Dataset records.
(* ===== verification/Radix.v ===== *)
(** * The radix-tree interface

    [internal/rangemap/extent_range_map.go] keeps its extents in a
    [radix.Tree] of the package [github.com/akmistry/go-util/radix-tree], whose
    source is not part of the repository. The tree is a class: its operations
    are the methods the repository calls and its laws their documented
    behaviour, an ordered collection with one item per key. The file ends with
    an instance on sorted lists, which shows that the laws can hold and lets
    the examples of the other files compute. *)
From S2P Require Import Prelude.
Local Open Scope Z_scope.

(** Items of type [A] are ordered by [key], the [Key() uint64] method of
    [radix.Item]. A callback gets an item and the captured variables, and
    returns the new variables and whether to continue. *)
Class RadixTree (A : Type) (key : A -> Z) (T : Type) := {
  rt_empty : T;
  rt_ascend {S : Type} : T -> (A -> S -> S * bool) -> S -> S;
  rt_descend {S : Type} : T -> (A -> S -> S * bool) -> S -> S;
  rt_ascend_ge {S : Type} : T -> Z -> (A -> S -> S * bool) -> S -> S;
  rt_descend_le {S : Type} : T -> Z -> (A -> S -> S * bool) -> S -> S;
  rt_replace_or_insert : T -> A -> T * option A;
  rt_delete : T -> A -> T * option A;
}.
Global Hint Mode RadixTree - - ! : typeclass_instances.

Definition key_lt {A} (key : A -> Z) (x y : A) : Prop := key x < key y.

(** [rt_items] is what an [Ascend] whose callback never stops would visit. *)
Class RadixTreeLaws (A : Type) (key : A -> Z) (T : Type) `{!RadixTree A key T} := {
  rt_items : T -> list A;
  rt_sorted t : StronglySorted (key_lt key) (rt_items t);
  rt_items_empty : rt_items rt_empty = [];
  rt_ascend_spec {S} t (f : A -> S -> S * bool) s :
    rt_ascend t f s = foldw f (rt_items t) s;
  rt_descend_spec {S} t (f : A -> S -> S * bool) s :
    rt_descend t f s = foldw f (reverse (rt_items t)) s;
  rt_ascend_ge_spec {S} t k (f : A -> S -> S * bool) s :
    rt_ascend_ge t k f s = foldw f (filter (fun x => k <= key x) (rt_items t)) s;
  rt_descend_le_spec {S} t k (f : A -> S -> S * bool) s :
    rt_descend_le t k f s =
    foldw f (reverse (filter (fun x => key x <= k) (rt_items t))) s;
  rt_insert_items t x y :
    y ∈ rt_items (rt_replace_or_insert t x).1 <->
    y = x \/ (y ∈ rt_items t /\ key y <> key x);
  rt_insert_old t x y :
    (rt_replace_or_insert t x).2 = Some y <-> y ∈ rt_items t /\ key y = key x;
  rt_delete_items t x y :
    y ∈ rt_items (rt_delete t x).1 <-> y ∈ rt_items t /\ key y <> key x;
  rt_delete_old t x y :
    (rt_delete t x).2 = Some y <-> y ∈ rt_items t /\ key y = key x;
}.

(** ** Consequences of the laws *)
Section consequences.
Context {A : Type} {key : A -> Z} {T : Type}
  `{!RadixTree A key T} `{!RadixTreeLaws A key T}.
Implicit Types (t : T) (x y : A) (k : Z).

Lemma rt_key_inj t x y :
  x ∈ rt_items t -> y ∈ rt_items t -> key x = key y -> x = y.
Proof.
  intros Hx Hy Hk.
  destruct (StronglySorted_elem _ _ _ _ (rt_sorted t) Hx Hy) as [?|[?|?]];
    unfold key_lt in *; [done|lia|lia].
Qed.

Lemma rt_insert_fresh t x :
  (forall y, y ∈ rt_items t -> key y <> key x) -> (rt_replace_or_insert t x).2 = None.
Proof.
  intros Hfresh. destruct (_.2) as [y|] eqn:E; [|done].
  apply rt_insert_old in E as [Hy Hk]. by destruct (Hfresh _ Hy).
Qed.

Lemma rt_delete_present t x : x ∈ rt_items t -> (rt_delete t x).2 = Some x.
Proof. intros Hx. by apply rt_delete_old. Qed.

(** The item a descending traversal from [k] meets first. *)
Lemma rt_floor t k :
  match reverse (filter (fun x => key x <= k) (rt_items t)) with
  | [] => forall y, y ∈ rt_items t -> k < key y
  | x :: _ => x ∈ rt_items t /\ key x <= k /\
              forall y, y ∈ rt_items t -> key y <= k -> key y <= key x
  end.
Proof.
  pose proof (StronglySorted_reverse _ _
    (StronglySorted_filter _ (fun x => key x <= k) _ (rt_sorted t))) as Hs.
  assert (Hin : forall y, y ∈ reverse (filter (fun x => key x <= k) (rt_items t)) <->
                          key y <= k /\ y ∈ rt_items t).
  { intros y. by rewrite elem_of_reverse, list_elem_of_filter. }
  destruct (reverse _) as [|x l] eqn:E.
  - intros y Hy. destruct (decide (k < key y)); [done|].
    assert (y ∈ @nil A) as Hn; [|set_solver]. apply Hin. split; [lia|done].
  - destruct (proj1 (Hin x)) as [? ?]; [by left|]. repeat split; [done|done|].
    intros y Hy Hk. assert (y ∈ x :: l) as [->|Hyl]%elem_of_cons by (by apply Hin); [lia|].
    inversion Hs as [|? ? _ Hf]; subst. rewrite Forall_forall in Hf.
    specialize (Hf _ Hyl). unfold flip, key_lt in Hf. lia.
Qed.

(** The item an ascending traversal from [k] meets first. *)
Lemma rt_ceiling t k :
  match filter (fun x => k <= key x) (rt_items t) with
  | [] => forall y, y ∈ rt_items t -> key y < k
  | x :: _ => x ∈ rt_items t /\ k <= key x /\
              forall y, y ∈ rt_items t -> k <= key y -> key x <= key y
  end.
Proof.
  pose proof (StronglySorted_filter _ (fun x => k <= key x) _ (rt_sorted t)) as Hs.
  assert (Hin : forall y, y ∈ filter (fun x => k <= key x) (rt_items t) <->
                          k <= key y /\ y ∈ rt_items t).
  { intros y. by rewrite list_elem_of_filter. }
  destruct (filter _ _) as [|x l] eqn:E.
  - intros y Hy. destruct (decide (key y < k)); [done|].
    assert (y ∈ @nil A) as Hn; [|set_solver]. apply Hin. split; [lia|done].
  - destruct (proj1 (Hin x)) as [? ?]; [by left|]. repeat split; [done|done|].
    intros y Hy Hk. assert (y ∈ x :: l) as [->|Hyl]%elem_of_cons by (by apply Hin); [lia|].
    inversion Hs as [|? ? _ Hf]; subst. rewrite Forall_forall in Hf.
    specialize (Hf _ Hyl). unfold key_lt in Hf. lia.
Qed.
End consequences.

(** ** An instance on sorted lists *)
Section list_tree.
Context {A : Type} (key : A -> Z).

(** The tree keeps its own proof of order, so that the laws hold of every
    value of the type. *)
Record list_tree := ListTree {
  lt_list : list A;
  lt_sorted : StronglySorted (key_lt key) lt_list;
}.

Fixpoint lt_ins (x : A) (l : list A) : list A :=
  match l with
  | [] => [x]
  | y :: l' => if decide (key x < key y) then x :: l
               else if decide (key x = key y) then x :: l' else y :: lt_ins x l'
  end.

Lemma elem_of_lt_ins x y l :
  StronglySorted (key_lt key) l ->
  y ∈ lt_ins x l <-> y = x \/ (y ∈ l /\ key y <> key x).
Proof.
  induction 1 as [|a l Hs IH Hf]; simpl; [set_solver|].
  rewrite Forall_forall in Hf. unfold key_lt in Hf.
  assert (Hne : key x <= key a -> y ∈ l -> key y <> key x).
  { intros Ha Hy. specialize (Hf _ Hy). lia. }
  repeat case_decide; rewrite ?elem_of_cons, ?IH.
  - assert (key a <> key x) by lia. intuition (subst; auto with lia).
  - assert (y = a -> key y = key x) by (by intros ->). intuition (subst; auto with lia).
  - assert (y = a -> key y <> key x) by (by intros ->; lia). tauto.
Qed.

Lemma lt_ins_sorted x l :
  StronglySorted (key_lt key) l -> StronglySorted (key_lt key) (lt_ins x l).
Proof.
  induction 1 as [|a l Hs IH Hf]; simpl; [repeat constructor|].
  pose proof Hf as Hf'. rewrite Forall_forall in Hf'. unfold key_lt in *.
  repeat case_decide; constructor; auto; try (by constructor);
    rewrite Forall_forall; intros y Hy.
  - apply elem_of_cons in Hy as [->|Hy]; [lia|]. specialize (Hf' _ Hy). lia.
  - specialize (Hf' _ Hy). lia.
  - apply elem_of_lt_ins in Hy as [->|[Hy _]]; [lia|auto|done].
Qed.

Definition lt_find (x : A) (l : list A) : option A :=
  head (filter (fun y => key y = key x) l).

Lemma lt_find_Some x y l :
  StronglySorted (key_lt key) l -> lt_find x l = Some y <-> y ∈ l /\ key y = key x.
Proof.
  intros Hs. unfold lt_find.
  assert (Hin : forall z, z ∈ filter (fun y => key y = key x) l <-> key z = key x /\ z ∈ l).
  { intros z. by rewrite list_elem_of_filter. }
  split.
  - intros Hh. apply and_comm, Hin. destruct (filter _ _); simplify_eq/=. by left.
  - intros [Hy Hk]. destruct (filter _ _) as [|z l'] eqn:E; simpl.
    + by apply (conj Hk), Hin, not_elem_of_nil in Hy.
    + destruct (proj1 (Hin z)) as [Hz Hzl]; [by left|]. f_equal.
      destruct (StronglySorted_elem _ _ _ _ Hs Hzl Hy) as [?|[?|?]];
        unfold key_lt in *; [done|lia|lia].
Qed.

Program Definition lt_insert (t : list_tree) (x : A) : list_tree :=
  ListTree (lt_ins x (lt_list t)) _.
Next Obligation. intros [l Hl] x. by apply lt_ins_sorted. Qed.

Program Definition lt_remove (t : list_tree) (x : A) : list_tree :=
  ListTree (filter (fun y => key y <> key x) (lt_list t)) _.
Next Obligation. intros [l Hl] x. by apply StronglySorted_filter. Qed.

#[export] Instance list_radix : RadixTree A key list_tree := {
  rt_empty := ListTree [] (SSorted_nil _);
  rt_ascend S t f s := foldw f (lt_list t) s;
  rt_descend S t f s := foldw f (reverse (lt_list t)) s;
  rt_ascend_ge S t k f s := foldw f (filter (fun x => k <= key x) (lt_list t)) s;
  rt_descend_le S t k f s :=
    foldw f (reverse (filter (fun x => key x <= k) (lt_list t))) s;
  rt_replace_or_insert t x := (lt_insert t x, lt_find x (lt_list t));
  rt_delete t x := (lt_remove t x, lt_find x (lt_list t));
}.

#[export] Program Instance list_radix_laws : RadixTreeLaws A key list_tree := {
  rt_items := lt_list;
}.
Next Obligation. by intros [l Hl]. Qed.
Next Obligation. done. Qed.
Next Obligation. done. Qed.
Next Obligation. done. Qed.
Next Obligation. done. Qed.
Next Obligation. done. Qed.
Next Obligation. intros [l Hl] x y. by apply elem_of_lt_ins. Qed.
Next Obligation. intros [l Hl] x y. by apply lt_find_Some. Qed.
Next Obligation.
  intros [l Hl] x y. simpl. rewrite list_elem_of_filter. naive_solver.
Qed.
Next Obligation. intros [l Hl] x y. by apply lt_find_Some. Qed.
End list_tree.
Arguments list_tree {A} key.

Try it. Note each line above that holds "constructor", then copy all of them.

Solution below.
  induction 1 as [|a l Hs IH Hf]; simpl; [repeat constructor|].
  repeat case_decide; constructor; auto; try (by constructor);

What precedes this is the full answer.